Rethinking social value post Covid-19
Covid-19 has changed communities across the world, and social and economic opportunities have been devastated for many. While unemployment is expected to rise further, the UK Government announced its ‘build, build, build’ plan to support recovery from the pandemic.
With this investment committed to infrastructure, it’s more important than ever that the built environment sector ensures that our projects and programmes deliver social value to communities.
Reflecting this new reality, the 2012 Government Social Value Act was recently amended in the 2020 procurement policy note to help communities recover from the pandemic. To meet this challenge, our industry needs to radically improve the way we create social value – making a positive difference through project and programme delivery is now vital, not just necessary.
Sue Hardy, Community & Skills Team Leader at Mace, outlines three steps we can take as constructors, developers and architects, to adapt social value strategies to a post-pandemic world.
1. Measuring what is valuable to society
There are a number of different ways we can measure the social value of a project but what really matters is to measure it effectively, to ensure we can quantify project level or sector level improvements. With the Government’s plan to put infrastructure at the heart of economic recovery, having a clear metric for social value is now vital to demonstrate how a development can multiply investment outcomes.
An important consideration is to engage with the local community to set out their needs and how these may have changed during the pandemic, to determine what you can deliver and how you can measure it.
At Mace we evaluate our impact on local communities using an independent ‘Value2Society’ calculation measuring against six capitals: natural, social, intellectual, manufactured, human and financial. By introducing metrics, we can quantify the social value generated by our work and demonstrate tangible benefits to the environment and local community.
Developing a comprehensive measurement tool makes it possible to interrogate and analyse social value data taking into account the total social value created across the project. By using an approach that monetises impacts we can also look at the different values and which ones will be most effective in different communities.
Social value creation is a long-term approach to be considered throughout project planning, delivery and post completion, bringing benefits to the community long after it is completed.
2. Preserving habitats and promoting wellbeing
As contractors we have to think about the relationship between buildings and the surrounding ecology networks and pro-actively create new habitats and landscaping that support wildlife and community wellbeing.
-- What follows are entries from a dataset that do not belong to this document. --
Lemma layout_fits px bbox data :
  0 < px -> drawable data ->
  exists xPos lps, layout px bbox (partitionsFrom 0 data) data = Some (xPos, lps) /\
    (forall t, is_Some (xPos !! t) <-> t ∈ timestamps (partitionsFrom 0 data)) /\
    fits px bbox (partitionsFrom 0 data) data (xf xPos) lps /\
    forall y qs, fits px bbox (partitionsFrom 0 data) data y qs ->
      (forall t, t ∈ timestamps (partitionsFrom 0 data) -> xf xPos t <= y t) /\
      (forall i a q r v w, lps !! i = Some q -> q !! a = Some v -> qs !! i = Some r -> r !! a = Some w -> v <= w).
Proof.
  intros Hpx Hd. destruct (layout_run px Hpx bbox data Hd) as (pts & xPos & lps & Hrun & [Hpr Hdom -> Hn Ha H0 Hl]).
  pose proof (prepared_ok data Hd pts Hpr) as Hok. destruct (timestamps_spec data) as [Hts Hin]. exists xPos. eexists. split_and!; [done..| |].
  - assert (fits_gids px bbox (concat (tweaked (partitionsFrom 0 data))) pts (xf xPos) (ideal px (concat (tweaked (partitionsFrom 0 data))) (xf xPos) <$> allLinearizations pts)) as Hf.
    { apply needs_fits; [done|]. intros g Hg. split; [|by apply Hn]. pose proof (po_start _ _ Hok g Hg) as Hlt.
      destruct (lookup_lt_is_Some_2 _ g Hg) as [e He]. unfold st, en in *. rewrite He in *. cbn in *. apply list_elem_of_lookup_2 in He.
      destruct (Hin e He) as [Hs He']. specialize (Ha _ _ Hs He' Hlt). unfold BOX_GAP in Ha. lia. }
    apply (fits_numbers data Hd pts Hpr) in Hf as [Ht Hp]. split; [|done..]. intros t Ht'. destruct (timestamps (partitionsFrom 0 data)) as [|t0 ts] eqn:Et; [by apply not_elem_of_nil in Ht'|].
    specialize (H0 t0 ts eq_refl). apply elem_of_cons in Ht' as [->|Ht']; [lia|]. apply StronglySorted_cons in Hts as [Hall _]. rewrite Forall_forall in Hall.
    specialize (Ha t0 t ltac:(by left) ltac:(by right) (Hall t Ht')). unfold BOX_GAP in Ha. lia.
  - intros y qs [Hy0 Hya Hyt Hyp]. assert (fits_gids px bbox (concat (tweaked (partitionsFrom 0 data))) pts y qs) as Hf by (by apply (fits_numbers data Hd pts Hpr)).
    assert (forall t, t ∈ timestamps (partitionsFrom 0 data) -> xf xPos t <= y t) as Hle.
    { apply Hl; [done..|]. intros g x Hg Hx. by eapply fits_needs. }
    split; [done|]. intros i a q r v w Hq Hv Hr Hw. apply list_lookup_fmap_Some in Hq as (lin & -> & Hlin). apply ideal_inv in Hv as (g & Hg & ->).
    eapply fits_least; [done..|]. intros b h _ Hb. apply Hle. assert (h < length (concat (tweaked (partitionsFrom 0 data))))%nat as Hlt
      by (eapply (po_gid _ _ Hok); [done|by eapply list_elem_of_lookup_2]). destruct (lookup_lt_is_Some_2 _ h Hlt) as [e He].
    unfold st. rewrite He. cbn. apply Hin. by eapply list_elem_of_lookup_2.
Qed.
Lemma scan_stuck prev ts m events lps ev :
  StronglySorted Z.lt (prev :: ts) -> ev_start ev ∈ ts -> (forall t, t ∈ ts -> t <= ev_start ev) -> ev_end ev = ev_start ev ->
  m !! ev_start ev = None -> ev ∈ events -> StronglySorted (key_le ev_end) events -> scan px byGid pts prev ts m events lps = None.
Proof using Type.
  revert prev m events lps. induction ts as [|t ts IH]; intros prev m events lps Hts Hin Hmax He Hm Hev Hes; [by apply not_elem_of_nil in Hin|]. cbn [scan].
  destruct (m !! prev) as [pp|]; [|done]. cbn [mbind option_bind]. destruct (decide (t = ev_start ev)) as [->|Hn].
  { by rewrite (placeEvents_stuck _ _ _ _ _ ev) by (done || lia). }
  apply elem_of_cons in Hin as [<-|Hin]; [done|]. specialize (Hmax t ltac:(by left)) as Hle.
  destruct (placeEvents px byGid pts m t events (pp + BOX_GAP px) lps) as [[[rest pos] lps']|] eqn:Hrun; [|done]. cbn [mbind option_bind].
  destruct (placeEvents_rest _ _ _ _ _ _ _ _ ev Hrun Hes Hev) as [Hes' Hev']; [lia|]. apply StronglySorted_cons in Hts as [_ Hts].
  apply IH; [done|done|intros; apply Hmax; by right|done|by rewrite lookup_insert_ne|done..].
Qed.
End Stuck.

Lemma nextTs_inv l t n : StronglySorted Z.lt l -> nextTs l !! t = Some n -> t < n /\ n ∈ l.
Proof.
  induction l as [|a l IH]; intros Hs H; [done|]. apply StronglySorted_cons in Hs as [Hall Hs]. rewrite Forall_forall in Hall. destruct l as [|b l]; [done|].
  cbn [nextTs] in H. apply lookup_insert_Some in H as [[<- <-]|[_ H]]; [split; [apply Hall; by left|right; by left]|]. destruct (IH Hs H). split; [done|by right].
Qed.

(** Ends move only up to the last timestamp. *)
Lemma tweakEnd_max (starts ts : gset Z) M e :
  (forall t, t ∈ ts -> t <= M) -> el_End e <= M ->
  el_End e <= el_End (tweakEnd starts (nextTs (sortedTimestamps ts)) e) <= M.
Proof.
  intros Hmax He. unfold tweakEnd. case_bool_decide; [|lia]. destruct (nextTs _ !! _) as [n|] eqn:En; [|lia]. cbn [el_End].
  destruct (sortedTimestamps_spec ts) as [Hs Hel]. destruct (nextTs_inv _ _ _ Hs En) as [Hlt Hin]. apply Hel, Hmax in Hin.
  pose proof (Z.div_le_upper_bound (el_End e + n) 2 M ltac:(lia) ltac:(lia)). pose proof (Z.div_le_lower_bound (el_End e + n) 2 (el_End e) ltac:(lia) ltac:(lia)). lia.
Qed.

(** An operation that starts at the very last timestamp breaks the page.  Its end cannot be moved behind its
    start, so when the scan places its end its start has no position: all that follows is NaN. *)
Theorem late_start_no_layout px bbox data e e' :
  e ∈ elements_of data -> e' ∈ elements_of data -> starts_by e e -> Start e' < Start e ->
  (forall f, f ∈ elements_of data -> Start f <= Start e /\ End_ f <= Start e) ->
  layout px bbox (partitionsFrom 0 data) data = None.
Proof.
  intros He He' Hse Hlt Hmax. unfold layout. destruct (preparePoints _ _ _) as [pts|]; [|done]. cbn [mbind option_bind].
  set (parts := partitionsFrom 0 data). set (M := 2 * Start e).
  assert (forall t, t ∈ allTimestamps parts -> t <= M) as Hall.
  { intros t. unfold allTimestamps, startTimestamps. rewrite elem_of_union, !elem_of_list_to_set, !list_elem_of_fmap.
    intros [(x & -> & Hx)|(x & -> & Hx)]; destruct (elements_concat 0 data x Hx) as (h & g & Hh & ->); destruct (Hmax h Hh); cbn; unfold M; lia. }
  destruct (timestamps_spec data) as [Hts Hin]. fold parts in Hts, Hin.
  destruct (concat_elements 0 data e He) as [g Hg], (concat_elements 0 data e' He') as [g' Hg']. fold parts in Hg, Hg'.
  set (f := tweakEnd (startTimestamps parts) (nextTs (sortedTimestamps (allTimestamps parts)))) in *.
  assert (forall x, x ∈ concat parts -> f x ∈ concat (tweaked parts)) as Htw by (intros x Hx; unfold parts in *; rewrite tweaked_concat; by apply list_elem_of_fmap_2).
  assert (forall x, x ∈ concat parts -> el_Start (f x) = el_Start x) as Hst by (intros x _; by apply twk_same).
  assert (el_End (f (elOf g e)) = M) as Hend.
  { destruct (tweakEnd_max (startTimestamps parts) (allTimestamps parts) M (elOf g e) Hall) as [H1 H2]; [cbn; destruct (Hmax e He); unfold M; lia|].
    fold f in H1, H2. unfold starts_by in Hse. cbn in H1. unfold M in *. lia. }
  assert (forall t, t ∈ timestamps parts -> t <= M) as Hmax'.
  { intros t. unfold timestamps. rewrite (proj2 (sortedTimestamps_spec _)), elem_of_union, elem_of_list_to_set, list_elem_of_fmap. intros [Ht|(x & -> & Hx)]; [by apply Hall|].
    unfold parts in Hx. rewrite tweaked_concat in Hx. apply list_elem_of_fmap in Hx as (y & -> & Hy). apply tweakEnd_max; [done|].
    destruct (elements_concat 0 data y Hy) as (h & gy & Hh & ->). destruct (Hmax h Hh). cbn. unfold M. lia. }
  destruct (Hin _ (Htw _ Hg)) as [HM _], (Hin _ (Htw _ Hg')) as [Hs' _]. rewrite Hst in HM, Hs' by done. cbn [elOf el_Start] in HM, Hs'.
  destruct (timestamps parts) as [|t ts]; [by apply not_elem_of_nil in HM|]. apply StronglySorted_cons in Hts as Hts'. destruct Hts' as [Hlow _]. rewrite Forall_forall in Hlow.
  assert (t < M) as HtM.
  { apply elem_of_cons in Hs' as [<-|Hs']; [unfold M; lia|]. specialize (Hlow _ Hs'). unfold M. lia. }
  apply (scan_stuck px _ pts t ts _ _ _ (evOf px bbox (f (elOf g e)))); cbn [evOf ev_start ev_end]; rewrite ?Hst, ?Hend by done; cbn [elOf el_Start].
  - done.
  - apply elem_of_cons in HM as [E|]; [unfold M in HtM; lia|done].
  - intros t' Ht'. apply Hmax'. by right.
  - done.
  - apply lookup_singleton_ne. fold M. lia.
  - unfold byEnd. rewrite sortBy_perm. apply list_elem_of_fmap_2. by apply Htw.
  - apply sortBy_sorted.
Qed.

(** ** The picture of a read of an old value *)

(** Texts of ten pixels a character. *)
Definition ten_pixels (s : string) : Z := 10 * Z.of_nat (String.length s).

Definition stale_data : list partitionVisualizationData := default [] (computeVisualizationData fmt_in fmt_out fmt_st KvModel stale_info).

Lemma stale_check : CheckOperationsVerbose fmt_in fmt_out fmt_st (fun l => l) (searchFuel stale_history) KvModel stale_history (fun _ _ => 0) [Recv 0]
    = Some (Illegal, Some stale_info).
Proof. by vm_compute. Qed.
(* ===== verification/RenderUiProps.v ===== *)
(** * RenderUiProps: the page refines a machine with three modes

    The page idles, follows the mouse, or shows a selected element.  Whatever happens, its layers, its
    selected rectangle, the target of its link and its tooltip are those of its mode. *)

From S2P Require Import Prelude Bitset LinkedList Porcupine Visualization Render RenderDraw RenderUi.
Local Open Scope Z_scope.

(** ** Arrays of arrays *)

(** The array with the row lengths of [sh] that has [f k j] at [k], [j]. *)
Definition grid {A : Type} (f : nat -> nat -> bool) (sh : list (list A)) : list (list bool) :=
  imap (fun k row => imap (fun j _ => f k j) row) sh.

Lemma grid_lookup {A} f (sh : list (list A)) k row : sh !! k = Some row -> grid f sh !! k = Some (imap (fun j _ => f k j) row).
Proof. intros Hk. unfold grid. by rewrite list_lookup_imap, Hk. Qed.

Lemma grid_ext {A} f g (sh : list (list A)) :
  (forall k row j, sh !! k = Some row -> (j < length row)%nat -> f k j = g k j) -> grid f sh = grid g sh.
Proof.
  intros H. apply list_eq. intros k. unfold grid. rewrite !list_lookup_imap. destruct (sh !! k) as [row|] eqn:Hk; [|done]. cbn. f_equal. apply list_eq. intros j.
  rewrite !list_lookup_imap. destruct (row !! j) eqn:Hj; [|done]. cbn. f_equal. apply (H k row j Hk). by eapply lookup_lt_Some.
Qed.

Lemma grid_shape {A B} f (sh : list (list A)) (sh' : list (list B)) :
  Forall2 (fun r r' => length r = length r') sh sh' -> grid f sh = grid f sh'.
Proof.
  intros HF. apply list_eq. intros k. unfold grid. rewrite !list_lookup_imap. destruct (sh !! k) as [r|] eqn:Hk.
  - destruct (Forall2_lookup_l _ _ _ _ _ HF Hk) as (r' & -> & Hlen). cbn. f_equal. apply list_eq. intros j. rewrite !list_lookup_imap.
    destruct (r !! j) eqn:Hj, (r' !! j) eqn:Hj'; [done|..|done]; [apply lookup_lt_Some in Hj; apply lookup_ge_None in Hj'|apply lookup_ge_None in Hj; apply lookup_lt_Some in Hj']; lia.
  - apply lookup_ge_None in Hk. rewrite (lookup_ge_None_2 sh') by (by rewrite <- (Forall2_length _ _ _ HF)). done.
Qed.

(** Every row rewritten by its indices. *)
Lemma grid_rows {A} f g (sh : list (list A)) : (fun row : list bool => imap (fun j _ => g j) row) <$> grid f sh = grid (fun _ => g) sh.
Proof.
  apply list_eq. intros k. unfold grid. rewrite list_lookup_fmap, !list_lookup_imap. destruct (sh !! k) as [row|]; [|done]. cbn. f_equal.
  apply list_eq. intros j. rewrite !list_lookup_imap. by destruct (row !! j).
Qed.

Lemma imap_const {A B} (b : B) (l : list A) : (fun _ => b) <$> l = imap (fun _ _ => b) l.
Proof. apply list_eq. intros j. rewrite list_lookup_fmap, list_lookup_imap. by destruct (l !! j). Qed.

Lemma fmap_rows {A} (b : bool) f (sh : list (list A)) : (fun row : list bool => (fun _ => b) <$> row) <$> grid f sh = grid (fun _ _ => b) sh.
Proof. rewrite <- (grid_rows f (fun _ => b)). apply list_fmap_ext. intros _ row _. apply imap_const. Qed.

Lemma grid_const {A} (b : bool) (sh : list (list A)) : (fun row : list A => (fun _ => b) <$> row) <$> sh = grid (fun _ _ => b) sh.
Proof. unfold grid. apply list_eq. intros k. rewrite list_lookup_fmap, list_lookup_imap. destruct (sh !! k); [|done]. cbn. f_equal. apply imap_const. Qed.

Lemma go_index_nat {A} (l : list A) k : go_index l (Z.of_nat k) = l !! k.
Proof. unfold go_index. destruct (Z.ltb_spec (Z.of_nat k) 0); [lia|]. by rewrite Nat2Z.id. Qed.

Lemma go_store_nat {A} (l : list A) k x : (k < length l)%nat -> go_store l (Z.of_nat k) x = Some (<[k := x]> l).
Proof. intros Hk. rewrite go_store_in_range by (unfold zlen; lia). by rewrite Nat2Z.id. Qed.

Lemma store2_grid {A} f (sh : list (list A)) k row j x :
  sh !! k = Some row -> (j < length row)%nat ->
  store2 (grid f sh) (Z.of_nat k) (Z.of_nat j) x = Some (grid (fun k' j' => if ((k' =? k) && (j' =? j))%nat then x else f k' j') sh).
Proof.
  intros Hk Hj. unfold store2. rewrite go_index_nat, (grid_lookup _ _ _ _ Hk). cbn [mbind option_bind].
  rewrite go_store_nat by (by rewrite length_imap). cbn [mbind option_bind]. apply lookup_lt_Some in Hk as Hlt.
  rewrite go_store_nat by (unfold grid; by rewrite length_imap). f_equal. apply list_eq. intros k'.
  destruct (decide (k' = k)) as [->|Hne].
  - rewrite list_lookup_insert_eq by (unfold grid; by rewrite length_imap). rewrite (grid_lookup _ _ _ _ Hk). f_equal. apply list_eq. intros j'.
    rewrite list_lookup_imap, Nat.eqb_refl. destruct (decide (j' = j)) as [->|Hnj].
    + rewrite list_lookup_insert_eq by (by rewrite length_imap). destruct (lookup_lt_is_Some_2 row j Hj) as [v ->]. cbn. by rewrite Nat.eqb_refl.
    + rewrite list_lookup_insert_ne, list_lookup_imap by done. destruct (row !! j'); [|done]. cbn. by destruct (Nat.eqb_spec j' j).
  - rewrite list_lookup_insert_ne by done. unfold grid. rewrite !list_lookup_imap. destruct (sh !! k') as [r|]; [|done]. cbn. f_equal. apply list_eq. intros j'.
    rewrite !list_lookup_imap. destruct (r !! j'); [|done]. cbn. by destruct (Nat.eqb_spec k' k).
Qed.

Lemma sameVals_iff a b : length a = length b -> sameVals a b = true <-> a = b.
Proof.
  revert b. induction a as [|x a IH]; intros [|y b] Hlen; [done..|]. cbn. case_decide as E; [|split; [done|congruence]]. rewrite IH by (injection Hlen; done). split; congruence.
Qed.

Lemma arrayEq_iff a b : arrayEq a b = true <-> a = b.
Proof. unfold arrayEq. destruct (Nat.eqb_spec (length a) (length b)) as [E|E]; [by apply sameVals_iff|]. split; [done|congruence]. Qed.

(** ** Modes *)

Inductive Mode := Idle | Hover (partition index : nat) | Selected (partition index : nat).

#[export] Instance Mode_eq_dec : EqDecision Mode.
Proof. solve_decision. Defined.

(** The element whose sequence is shown. *)
Definition focus (m : Mode) : option (nat * nat) := match m with Idle => None | Hover p i | Selected p i => Some (p, i) end.

Section Modes.
Context (data : list partitionVisualizationData) (page : Page).

Local Abbreviation linearizationOf := (linearizationIndex data page).

(** What is hidden: without a focus all sequences but the first of each partition; with one the other
    partitions and all sequences but the one of the element. *)
Definition hiddenHistory (m : Mode) : list bool :=
  imap (fun k _ => match focus m with None => false | Some (p, _) => negb (k =? p)%nat end) data.
Definition hiddenLayer (m : Mode) (k li : nat) : bool :=
  match focus m with
  | None => negb (li =? 0)%nat
  | Some (p, i) => negb ((k =? p)%nat && bool_decide (linearizationOf (Z.of_nat p) (Z.of_nat i) = Some (Some (Z.of_nat li))))
  end.
Definition hiddenPartials (m : Mode) : list (list bool) := grid (hiddenLayer m) (PartialLinearizations <$> data).
Definition selectedRects (m : Mode) : list (list bool) := grid (fun k j => bool_decide (m = Selected k j)) (History <$> data).
(** The leftmost point of a sequence that is shown. *)
Definition jumpTarget (m : Mode) : option ErrorPoint :=
  List.find (fun pt => negb (hiddenLayer m (er_partition pt) (er_layer pt))) (pg_errorPoints page).

Definition react (m : Mode) (ev : Event) : Mode :=
  match m, ev with
  | Selected p i, Click p' i' => if decide (p = p' /\ i = i') then Idle else Selected p' i'
  | Selected _ _, BgClick => Idle
  | Selected _ _, _ => m
  | _, MouseOver p i => Hover p i
  | _, MouseMove _ _ _ _ => m
  | _, MouseOut => Idle
  | _, Click p i => Selected p i
  | _, BgClick => m
  | _, JumpClick => match jumpTarget m with Some pt => Selected (er_partition pt) (Z.to_nat (er_index pt)) | None => m end
  end.

(** The page has the boxes, the layers and the points of the data. *)
Record page_of : Prop := {
  pg_rects : Forall2 (fun d boxes => length (History d) = length boxes) data (historyRects page);
  pg_layers : Forall2 (fun d p => length (PartialLinearizations d) = length (partialLayers p) /\ length (PartialLinearizations d) = length (illegalLast p)) data (pg_partials page);
  pg_largest k d i q : data !! k = Some d -> Largest d !! i = Some q -> 0 <= q < zlen (PartialLinearizations d);
  pg_illegal k p i q : pg_partials page !! k = Some p -> largestIllegal p !! i = Some q -> (q < length (partialLayers p))%nat;
  pg_last k d p li lin s i : data !! k = Some d -> pg_partials page !! k = Some p -> PartialLinearizations d !! li = Some lin -> illegalLast p !! li = Some s -> i ∈ s -> lin <> [];
  pg_points pt : pt ∈ pg_errorPoints page -> exists d, data !! er_partition pt = Some d /\
    (er_layer pt < length (PartialLinearizations d))%nat /\ exists e, go_index (History d) (er_index pt) = Some e
}.
Context (Hpage : page_of).

Definition onPage (p i : nat) : Prop := exists d, data !! p = Some d /\ (i < length (History d))%nat.
Definition eventOnPage (ev : Event) : Prop :=
  match ev with MouseOver p i | MouseMove p i _ _ | Click p i => onPage p i | _ => True end.
Definition modeOnPage (m : Mode) : Prop := match m with Idle => True | Hover p i | Selected p i => onPage p i end.

(** The tooltip says what its key asks for. *)
Definition tooltipKey (sel : bool) (sp si p i : Z) : list Val := [Num p; Num i; Bool sel; Num sp; Num si].
Definition tooltip_ok (st : Ui) : Prop :=
  lastTooltip st = noTooltip \/ exists sel sp si p i, lastTooltip st = tooltipKey sel sp si p i /\ tooltipText data page sel sp si p i = Some (innerHTML st).

Record represents (st : Ui) (m : Mode) : Prop := {
  rp_selected : selected st = match m with Selected _ _ => true | _ => false end;
  rp_index p i : m = Selected p i -> selectedIndex st = (Z.of_nat p, Z.of_nat i);
  rp_history : historyHidden st = hiddenHistory m;
  rp_partials : partialHidden st = hiddenPartials m;
  rp_rects : rectSelected st = selectedRects m;
  rp_jump : match jumpTarget m with Some pt => jumpInactive st = false /\ jumpPoint st = Some pt | None => jumpInactive st = true end;
  rp_tooltip : tooltip_ok st
}.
As a result of the lockdowns we’ve experienced , we are already seeing greater value attributed to green spaces and the positive impact they make to people’s lives.
For example, a ‘wild-cities’ approach to social value means creating micro-communities with biodiversity and green spaces at their heart. We can use green space to deliver simultaneous benefits including stormwater attenuation, localised climate control, health and wellbeing benefits and increased local pride.
On Mace’s Greenwich Square development, we delivered a multifunctional micro-community centred around a pocket park, supporting relatively dense mixed-tenure residential accommodation. The social value assessment of the development quantified health benefits of £8.6million to the residents over 20 years derived solely from the park. In addition, the green roof delivers approximately £4million of additional natural capital benefits including acoustic performance and storm water capture.
3. Supporting local employment
At the start of a project, you can create a ‘socioeconomic impact assessment’. This helps to define the sociodemographic profile of the local area, identify impacted communities and develop positive solutions to enhance local skills and create opportunities for local supply chain partners.
From there it is possible to define a delivery framework to ensure you maximise social value outcomes, contributing to employment and skills planning and creating real opportunities for people who are struggling during the current crisis.
Working closely with clients, the Mace approach has evolved to develop a social value strategy that will shape places for the long term, for example creating a sustained employment programme that continues once the project is handed over. To do this, requires us to capacity build with local supply chain partners and businesses to create sustainable work opportunities that encourage cohesion and deliver economic benefits.
All built environment leaders should enhance their social value commitments and strategies to demonstrate real measurable outcomes in the wake of the Covid-19 pandemic. Commitments must include measurable objectives, creating opportunities that align with local community needs and integrate habitat creation in your projects. These three steps will help you support people local to the project you’re delivering.